Yalnız tabi gezilecek yerler listesinde olduğundan dolayı hafta sonları ziyadesiyle kalabalık oluyor bilginize J Arboretumda 3 adet gölet bulunuyor arkadaşlar. Biri daha minik. Ay ama bir görün içinde vuku halde yüzen ördekler ve suyun rengi tabii ki de ortamın rengine bürünmüş, yemyeşil. İçeriye motorsiklet, bisiklet ve evcil hayvan sokmak yasak bu arada. E tabi nihayetinde o güzelliklerin korunması şart.

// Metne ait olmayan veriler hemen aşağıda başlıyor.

(** The loop of [vfs_shutdown]. *)
Lemma vfs_shutdown_loop_spec (n i : nat) (st : vfs_state) :
  table_ok MAX_FD_COUNT st → (i + n ≤ MAX_FD_COUNT)%nat →
  ∃ st', vfs_shutdown_loop MAX_FD_COUNT i n st = Some st'
         ∧ table_ok MAX_FD_COUNT st'
         ∧ ∀ j, slot st' j
                = if decide (i ≤ j < i + n)%nat then None else slot st j.
Proof.
  revert i st; induction n as [|n IH]; intros i st Hok Hin; simpl.
  { exists st. split; [reflexivity|]. split; [exact Hok|].
    intros j; rewrite decide_False by lia; reflexivity. }
  assert (∃ st1,
    match slot st i with
    | Some _ => vfs_close MAX_FD_COUNT (Z.of_nat i) st
    | None => Some st
    end = Some st1
    ∧ table_ok MAX_FD_COUNT st1
    ∧ ∀ j, slot st1 j = if decide (j = i) then None else slot st j)
    as (st1 & -> & Hok1 & Hs1).
  { destruct (slot st i) as [g|] eqn:Hs.
    - rewrite (vfs_close_occupied st i g) by (lia || exact Hs).
      eexists; split; [reflexivity|].
      destruct (close_slot_table st i g Hok ltac:(lia))
        as (Hok1 & _ & _ & _ & Hs1 & _).
      split; assumption.
    - exists st. split; [reflexivity|]. split; [exact Hok|].
      intros j. destruct (decide (j = i)) as [->|]; [exact Hs|reflexivity]. }
  simpl.
  destruct (IH (S i) st1 Hok1 ltac:(lia)) as (st' & -> & Hok' & Hs').
  exists st'. split; [reflexivity|]. split; [exact Hok'|].
  intros j. rewrite Hs', Hs1.
  repeat (destruct (decide _)); first [reflexivity | lia].
Qed.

Kaldı ki bu kadar değişik bitkiyi ve ağacı aynı ortamda başka bir yerde göremezsiniz, koruyalım ve dikkat edelim bi zahmet değil mi J Ha tabi tüm aile çoluk çocuk gelip mangal yapmak da yasak aklınızda bulunsun. Arabanın arkasına güzelim etleri ve mangalı atıp gelmeyin. Hevesiniz kursağınızda kalır benden söylemesi J



İçeride sizleri, birbirinden renkli ve büyüklü küçüklü ağaçlar karşılıyor. Ancak arboretum düzenleme bakımından da ziyaretçilerinden tam not almıyor değil hani. Burada bulunan ağaçları önlerindeki bilgi levhalarından tanıyabilirsiniz dostlar. Her biri için ayrı ayrı bilgi verilmiş öğrenebilmemiz adına. Düşünsenize ya yüzlerce hatta binlerce çeşit ağaç tanıyorsunuz. Canlı canlı görerek tabii ki valla harika. Bir de arboretumların şöyle bir özelliği var ki, her mevsim ziyaret edip her ziyaretten de ayrı keyif almanız mümkün. İlkbahar ve yaz aylarında daha cıvıl cıvıl rengarenk bir dünya sizi karşılarken, sonbaharda yapraklarını dökmüş ama güzelliklerinden asla ödün vermemiş ağaçlar size merhaba diyor. Kışın da yaprakları dökülmüş ağaç dallarında kendince huzuru bulmuş kar taneciklerinin oluşturduğu o bembeyaz ve yalın görüntüye ne demeli peki? Yani demem o ki, “ayy dışarıda kar yağıyor ne işim var arboretumda” demeyin ve kış da olsa gidin görün arkadaşlar. Dediğim gibi her mevsim için tam bir şenlik sunuyor Atatürk Arboretumu sizlere.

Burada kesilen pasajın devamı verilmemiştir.